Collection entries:
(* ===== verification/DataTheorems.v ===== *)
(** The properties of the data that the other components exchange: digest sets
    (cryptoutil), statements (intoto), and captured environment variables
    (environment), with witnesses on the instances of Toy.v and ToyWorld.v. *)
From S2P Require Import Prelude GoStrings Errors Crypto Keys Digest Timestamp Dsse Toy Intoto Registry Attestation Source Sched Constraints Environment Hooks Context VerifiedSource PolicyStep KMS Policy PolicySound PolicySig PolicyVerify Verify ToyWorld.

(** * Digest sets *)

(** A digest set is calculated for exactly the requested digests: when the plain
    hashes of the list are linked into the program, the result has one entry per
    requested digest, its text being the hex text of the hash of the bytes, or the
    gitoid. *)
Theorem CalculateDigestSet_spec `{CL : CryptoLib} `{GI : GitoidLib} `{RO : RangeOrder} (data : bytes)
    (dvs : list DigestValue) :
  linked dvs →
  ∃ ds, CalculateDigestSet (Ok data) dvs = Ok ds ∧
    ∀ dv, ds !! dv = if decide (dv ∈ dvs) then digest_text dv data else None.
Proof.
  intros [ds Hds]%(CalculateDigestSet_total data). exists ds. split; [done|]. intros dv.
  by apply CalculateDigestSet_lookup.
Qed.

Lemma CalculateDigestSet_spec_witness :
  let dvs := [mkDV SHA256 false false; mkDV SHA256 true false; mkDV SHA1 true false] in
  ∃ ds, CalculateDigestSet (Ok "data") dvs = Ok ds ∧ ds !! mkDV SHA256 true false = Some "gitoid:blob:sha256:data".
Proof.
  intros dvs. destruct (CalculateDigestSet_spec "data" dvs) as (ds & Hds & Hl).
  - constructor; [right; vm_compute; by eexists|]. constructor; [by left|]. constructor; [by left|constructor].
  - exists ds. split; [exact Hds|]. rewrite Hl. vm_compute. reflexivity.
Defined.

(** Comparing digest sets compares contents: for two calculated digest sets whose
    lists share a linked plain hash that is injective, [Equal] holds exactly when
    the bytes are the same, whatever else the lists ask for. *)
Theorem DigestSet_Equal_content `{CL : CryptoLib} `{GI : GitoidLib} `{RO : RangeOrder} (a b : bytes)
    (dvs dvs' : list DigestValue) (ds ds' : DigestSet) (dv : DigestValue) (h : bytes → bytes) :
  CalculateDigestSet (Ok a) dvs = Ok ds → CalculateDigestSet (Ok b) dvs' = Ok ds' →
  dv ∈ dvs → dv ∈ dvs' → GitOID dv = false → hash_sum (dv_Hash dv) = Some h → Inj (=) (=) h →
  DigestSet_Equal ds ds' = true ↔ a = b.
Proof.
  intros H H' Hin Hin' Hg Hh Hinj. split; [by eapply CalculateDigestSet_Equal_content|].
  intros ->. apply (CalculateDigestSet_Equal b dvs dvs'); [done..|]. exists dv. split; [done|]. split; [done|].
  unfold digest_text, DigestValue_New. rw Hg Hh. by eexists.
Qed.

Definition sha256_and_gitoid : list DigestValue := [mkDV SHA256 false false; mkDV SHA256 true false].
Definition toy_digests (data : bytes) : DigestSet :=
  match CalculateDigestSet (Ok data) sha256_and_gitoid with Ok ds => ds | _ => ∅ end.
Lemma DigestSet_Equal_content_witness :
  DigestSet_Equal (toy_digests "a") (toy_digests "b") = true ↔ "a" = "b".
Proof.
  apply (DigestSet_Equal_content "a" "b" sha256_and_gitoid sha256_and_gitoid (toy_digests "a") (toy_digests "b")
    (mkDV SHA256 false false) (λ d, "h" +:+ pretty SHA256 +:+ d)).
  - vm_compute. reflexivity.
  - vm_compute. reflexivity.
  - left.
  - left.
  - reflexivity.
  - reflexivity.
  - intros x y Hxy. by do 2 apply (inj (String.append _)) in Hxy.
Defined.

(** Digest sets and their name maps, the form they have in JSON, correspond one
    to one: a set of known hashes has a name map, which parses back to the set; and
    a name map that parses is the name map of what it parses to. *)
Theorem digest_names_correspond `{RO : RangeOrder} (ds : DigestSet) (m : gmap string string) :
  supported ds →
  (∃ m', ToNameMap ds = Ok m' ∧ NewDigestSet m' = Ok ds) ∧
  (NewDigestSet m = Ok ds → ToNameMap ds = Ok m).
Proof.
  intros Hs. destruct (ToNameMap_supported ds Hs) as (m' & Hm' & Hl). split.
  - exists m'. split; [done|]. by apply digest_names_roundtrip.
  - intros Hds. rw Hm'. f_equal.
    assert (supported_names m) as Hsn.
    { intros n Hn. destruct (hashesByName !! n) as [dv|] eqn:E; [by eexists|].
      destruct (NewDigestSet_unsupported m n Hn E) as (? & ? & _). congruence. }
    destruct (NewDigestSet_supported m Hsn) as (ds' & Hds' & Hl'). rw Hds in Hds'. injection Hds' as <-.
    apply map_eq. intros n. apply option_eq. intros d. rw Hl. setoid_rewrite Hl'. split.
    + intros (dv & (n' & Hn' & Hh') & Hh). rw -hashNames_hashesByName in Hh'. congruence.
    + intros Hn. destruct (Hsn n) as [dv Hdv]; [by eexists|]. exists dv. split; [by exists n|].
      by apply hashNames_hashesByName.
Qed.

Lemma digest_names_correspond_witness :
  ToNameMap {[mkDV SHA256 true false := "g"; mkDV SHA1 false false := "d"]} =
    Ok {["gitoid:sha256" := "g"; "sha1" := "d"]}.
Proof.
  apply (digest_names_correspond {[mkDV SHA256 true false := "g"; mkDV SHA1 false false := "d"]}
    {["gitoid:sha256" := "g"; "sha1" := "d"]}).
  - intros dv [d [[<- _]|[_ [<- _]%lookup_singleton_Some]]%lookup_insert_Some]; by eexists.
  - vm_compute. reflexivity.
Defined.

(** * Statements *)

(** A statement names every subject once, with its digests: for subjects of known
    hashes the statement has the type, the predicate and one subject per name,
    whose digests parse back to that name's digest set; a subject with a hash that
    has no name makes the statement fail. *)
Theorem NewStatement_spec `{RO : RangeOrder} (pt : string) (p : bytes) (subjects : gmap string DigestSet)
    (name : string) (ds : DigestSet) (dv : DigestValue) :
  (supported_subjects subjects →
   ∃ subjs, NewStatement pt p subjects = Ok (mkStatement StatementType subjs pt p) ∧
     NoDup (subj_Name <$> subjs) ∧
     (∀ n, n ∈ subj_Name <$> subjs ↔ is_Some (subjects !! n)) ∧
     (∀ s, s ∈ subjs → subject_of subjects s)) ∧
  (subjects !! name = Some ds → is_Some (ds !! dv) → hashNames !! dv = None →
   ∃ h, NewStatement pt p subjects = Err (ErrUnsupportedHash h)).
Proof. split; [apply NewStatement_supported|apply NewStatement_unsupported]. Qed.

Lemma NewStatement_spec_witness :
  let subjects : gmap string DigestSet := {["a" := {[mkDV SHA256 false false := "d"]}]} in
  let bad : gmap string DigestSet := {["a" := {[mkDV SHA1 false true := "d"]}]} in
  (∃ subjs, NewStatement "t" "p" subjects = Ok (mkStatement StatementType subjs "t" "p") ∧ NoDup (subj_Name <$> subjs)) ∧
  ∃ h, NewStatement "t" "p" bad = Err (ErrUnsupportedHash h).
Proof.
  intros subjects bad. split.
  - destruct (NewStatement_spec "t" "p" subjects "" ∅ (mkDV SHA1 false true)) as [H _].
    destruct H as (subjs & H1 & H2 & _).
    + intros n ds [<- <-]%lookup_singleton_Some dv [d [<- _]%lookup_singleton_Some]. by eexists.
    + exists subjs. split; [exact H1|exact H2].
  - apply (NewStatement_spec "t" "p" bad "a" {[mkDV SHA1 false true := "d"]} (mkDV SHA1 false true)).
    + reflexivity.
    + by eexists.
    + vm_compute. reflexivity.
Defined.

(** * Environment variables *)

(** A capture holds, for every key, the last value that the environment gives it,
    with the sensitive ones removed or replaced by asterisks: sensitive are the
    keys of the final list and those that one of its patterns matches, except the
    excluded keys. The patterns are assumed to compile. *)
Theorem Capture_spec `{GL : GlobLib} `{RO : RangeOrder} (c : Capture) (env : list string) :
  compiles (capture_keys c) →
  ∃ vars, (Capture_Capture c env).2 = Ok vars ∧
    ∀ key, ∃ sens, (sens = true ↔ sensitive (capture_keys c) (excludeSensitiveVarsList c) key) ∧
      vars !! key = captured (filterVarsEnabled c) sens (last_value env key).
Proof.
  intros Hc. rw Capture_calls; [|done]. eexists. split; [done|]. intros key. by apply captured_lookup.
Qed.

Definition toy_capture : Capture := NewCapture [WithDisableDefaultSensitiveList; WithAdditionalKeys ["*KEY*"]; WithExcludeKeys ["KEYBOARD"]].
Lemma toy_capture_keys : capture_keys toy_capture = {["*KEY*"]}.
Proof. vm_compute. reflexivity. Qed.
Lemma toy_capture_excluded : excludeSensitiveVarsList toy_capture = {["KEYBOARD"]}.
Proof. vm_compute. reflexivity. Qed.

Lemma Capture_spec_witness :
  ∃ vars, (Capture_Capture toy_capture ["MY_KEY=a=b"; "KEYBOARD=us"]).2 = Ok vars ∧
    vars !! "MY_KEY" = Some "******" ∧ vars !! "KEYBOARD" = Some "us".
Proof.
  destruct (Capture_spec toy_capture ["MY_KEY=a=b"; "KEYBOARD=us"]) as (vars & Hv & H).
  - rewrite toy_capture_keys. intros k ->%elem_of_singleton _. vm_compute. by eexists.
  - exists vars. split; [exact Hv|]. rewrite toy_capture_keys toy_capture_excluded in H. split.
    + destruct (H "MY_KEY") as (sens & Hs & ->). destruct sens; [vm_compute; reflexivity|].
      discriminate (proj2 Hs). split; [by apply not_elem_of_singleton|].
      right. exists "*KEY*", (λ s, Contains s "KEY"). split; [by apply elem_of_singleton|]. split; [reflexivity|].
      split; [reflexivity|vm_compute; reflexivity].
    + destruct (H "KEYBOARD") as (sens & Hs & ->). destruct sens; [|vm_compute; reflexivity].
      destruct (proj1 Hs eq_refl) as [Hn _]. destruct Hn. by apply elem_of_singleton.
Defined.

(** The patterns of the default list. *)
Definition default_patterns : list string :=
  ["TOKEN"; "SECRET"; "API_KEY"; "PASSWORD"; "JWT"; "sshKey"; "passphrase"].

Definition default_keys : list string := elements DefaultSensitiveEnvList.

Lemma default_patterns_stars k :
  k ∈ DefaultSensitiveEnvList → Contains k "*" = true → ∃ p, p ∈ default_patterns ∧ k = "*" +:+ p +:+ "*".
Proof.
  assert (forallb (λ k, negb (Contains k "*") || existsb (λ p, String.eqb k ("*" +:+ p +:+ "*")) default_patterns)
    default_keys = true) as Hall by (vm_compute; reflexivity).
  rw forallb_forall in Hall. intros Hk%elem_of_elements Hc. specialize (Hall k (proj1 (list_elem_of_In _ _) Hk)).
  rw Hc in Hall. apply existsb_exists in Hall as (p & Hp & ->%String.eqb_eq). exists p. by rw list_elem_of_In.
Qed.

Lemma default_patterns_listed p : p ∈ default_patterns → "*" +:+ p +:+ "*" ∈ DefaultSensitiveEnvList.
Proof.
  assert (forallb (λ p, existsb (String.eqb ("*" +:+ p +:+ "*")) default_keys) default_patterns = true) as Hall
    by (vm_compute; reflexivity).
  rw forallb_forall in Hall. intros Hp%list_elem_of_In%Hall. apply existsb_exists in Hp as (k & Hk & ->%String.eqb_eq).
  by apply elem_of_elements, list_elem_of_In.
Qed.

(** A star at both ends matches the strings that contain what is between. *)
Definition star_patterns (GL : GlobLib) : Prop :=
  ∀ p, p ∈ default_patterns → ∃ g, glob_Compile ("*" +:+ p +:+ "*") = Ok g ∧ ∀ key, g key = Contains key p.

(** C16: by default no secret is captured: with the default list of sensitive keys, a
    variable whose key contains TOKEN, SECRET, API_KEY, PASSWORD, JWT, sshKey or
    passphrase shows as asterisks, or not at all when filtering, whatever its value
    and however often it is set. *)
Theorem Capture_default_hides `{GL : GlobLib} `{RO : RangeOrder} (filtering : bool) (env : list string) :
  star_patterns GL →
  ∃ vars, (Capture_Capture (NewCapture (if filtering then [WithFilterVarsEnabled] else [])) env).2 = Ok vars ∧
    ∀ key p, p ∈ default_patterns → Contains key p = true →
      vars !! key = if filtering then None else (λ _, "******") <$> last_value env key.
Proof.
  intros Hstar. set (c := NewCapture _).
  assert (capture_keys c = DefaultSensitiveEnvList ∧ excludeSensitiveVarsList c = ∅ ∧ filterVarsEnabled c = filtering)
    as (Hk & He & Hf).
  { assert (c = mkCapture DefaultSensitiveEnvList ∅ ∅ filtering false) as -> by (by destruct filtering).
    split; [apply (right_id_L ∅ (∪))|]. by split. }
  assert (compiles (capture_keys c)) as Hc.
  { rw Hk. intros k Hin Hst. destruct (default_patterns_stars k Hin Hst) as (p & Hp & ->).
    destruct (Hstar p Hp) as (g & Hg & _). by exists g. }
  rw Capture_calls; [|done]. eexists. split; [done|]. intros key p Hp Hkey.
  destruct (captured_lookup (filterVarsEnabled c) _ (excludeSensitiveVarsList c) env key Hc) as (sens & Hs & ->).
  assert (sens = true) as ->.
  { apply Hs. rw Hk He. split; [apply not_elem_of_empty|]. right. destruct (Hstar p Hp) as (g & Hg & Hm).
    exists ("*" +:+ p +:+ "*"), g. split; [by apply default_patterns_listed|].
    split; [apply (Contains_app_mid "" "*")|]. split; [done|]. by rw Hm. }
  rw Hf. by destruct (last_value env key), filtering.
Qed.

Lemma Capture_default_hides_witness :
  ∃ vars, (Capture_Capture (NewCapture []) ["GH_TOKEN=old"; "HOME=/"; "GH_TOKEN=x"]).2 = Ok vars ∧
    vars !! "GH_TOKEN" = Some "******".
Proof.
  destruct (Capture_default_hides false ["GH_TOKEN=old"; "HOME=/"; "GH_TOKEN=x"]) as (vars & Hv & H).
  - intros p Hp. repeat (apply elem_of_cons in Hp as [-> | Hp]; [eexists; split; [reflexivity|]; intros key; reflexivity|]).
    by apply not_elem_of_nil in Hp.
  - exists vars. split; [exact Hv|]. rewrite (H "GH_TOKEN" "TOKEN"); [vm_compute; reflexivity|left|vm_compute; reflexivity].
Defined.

=== Goal of the exercise ===
Write out the records exactly, starting at the first line and stopping after the line that contains "lists share a".

=== Response below ===
(* ===== verification/DataTheorems.v ===== *)
(** The properties of the data that the other components exchange: digest sets
    (cryptoutil), statements (intoto), and captured environment variables
    (environment), with witnesses on the instances of Toy.v and ToyWorld.v. *)
From S2P Require Import Prelude GoStrings Errors Crypto Keys Digest Timestamp Dsse Toy Intoto Registry Attestation Source Sched Constraints Environment Hooks Context VerifiedSource PolicyStep KMS Policy PolicySound PolicySig PolicyVerify Verify ToyWorld.

(** * Digest sets *)

(** A digest set is calculated for exactly the requested digests: when the plain
    hashes of the list are linked into the program, the result has one entry per
    requested digest, its text being the hex text of the hash of the bytes, or the
    gitoid. *)
Theorem CalculateDigestSet_spec `{CL : CryptoLib} `{GI : GitoidLib} `{RO : RangeOrder} (data : bytes)
    (dvs : list DigestValue) :
  linked dvs →
  ∃ ds, CalculateDigestSet (Ok data) dvs = Ok ds ∧
    ∀ dv, ds !! dv = if decide (dv ∈ dvs) then digest_text dv data else None.
Proof.
  intros [ds Hds]%(CalculateDigestSet_total data). exists ds. split; [done|]. intros dv.
  by apply CalculateDigestSet_lookup.
Qed.

Lemma CalculateDigestSet_spec_witness :
  let dvs := [mkDV SHA256 false false; mkDV SHA256 true false; mkDV SHA1 true false] in
  ∃ ds, CalculateDigestSet (Ok "data") dvs = Ok ds ∧ ds !! mkDV SHA256 true false = Some "gitoid:blob:sha256:data".
Proof.
  intros dvs. destruct (CalculateDigestSet_spec "data" dvs) as (ds & Hds & Hl).
  - constructor; [right; vm_compute; by eexists|]. constructor; [by left|]. constructor; [by left|constructor].
  - exists ds. split; [exact Hds|]. rewrite Hl. vm_compute. reflexivity.
Defined.

(** Comparing digest sets compares contents: for two calculated digest sets whose
    lists share a linked plain hash that is injective, [Equal] holds exactly when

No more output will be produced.